----- Data provided -----
(* ===== verification/ZiplistFacts.v ===== *)
(** * Ziplists: entries and headers

    The bytes of an entry are those of the length of the entry before it, in 1
    or 5 bytes, and its body, the encoding with the payload. Everything the
    code reads of an entry is a function of these. *)

From stdpp Require Import base list option.
From Stdlib Require Import ZArith Lia Bool.
From S2P Require Import Prelude Endian Util UtilFacts BitopsFacts Ziplist.

Local Open Scope Z_scope.

Lemma lor_bytes b1 b2 b3 b4 : is_byte b1 -> is_byte b2 -> is_byte b3 -> is_byte b4 ->
  Z.lor (Z.lor (Z.lor (Z.shiftl b4 24) (Z.shiftl b3 16)) (Z.shiftl b2 8)) b1 = le_join [b1; b2; b3; b4].
Proof.
  intros H1 H2 H3 H4.
  replace (Z.shiftl b4 24) with (Z.shiftl (b4 * 256) 16) by (rewrite !Z.shiftl_mul_pow2 by lia; lia).
  rewrite <- Z.shiftl_lor, lor_byte by done.
  replace (Z.shiftl (b4 * 256 + b3) 16) with (Z.shiftl ((b4 * 256 + b3) * 256) 8) by (rewrite !Z.shiftl_mul_pow2 by lia; lia).
  rewrite <- Z.shiftl_lor, lor_byte by done.
  rewrite Z.shiftl_mul_pow2 by lia. change (2 ^ 8) with 256. rewrite lor_byte by done. cbn [le_join]. lia.
Qed.

(** ** Lengths of previous entries *)

Definition psize (w : bool) : Z := if w then 5 else 1.

Definition prev_bytes (w : bool) (prev : Z) : list byte := if w then ZIP_BIG_PREVLEN :: le_split 4 prev else [prev].

(** [prev] fits the bytes chosen. *)
Definition prev_ok (w : bool) (prev : Z) : Prop := 0 <= prev < 2 ^ 32 /\ (w = false -> prev < ZIP_BIG_PREVLEN).

Lemma prev_bytes_zlen w prev : zlen (prev_bytes w prev) = psize w.
Proof. by destruct w. Qed.
#[local] Hint Rewrite prev_bytes_zlen : zlen.

Lemma decode_prevlensize a w prev c : prev_ok w prev ->
  ZIP_DECODE_PREVLENSIZE (a ++ prev_bytes w prev ++ c) (zlen a) = Some (psize w).
Proof.
  intros [Hr Hw]. unfold ZIP_DECODE_PREVLENSIZE, ZIP_BIG_PREVLEN in *. destruct w; cbn [prev_bytes app]; rewrite byte_at_app; cbn [mbind option_bind psize].
  - done.
  - by rewrite (proj2 (Z.ltb_lt _ _)) by (by apply Hw).
Qed.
-----
From the data above, copy out every line with the string "entries" in it.

Expected answer:
(** * Ziplists: entries and headers
(** ** Lengths of previous entries *)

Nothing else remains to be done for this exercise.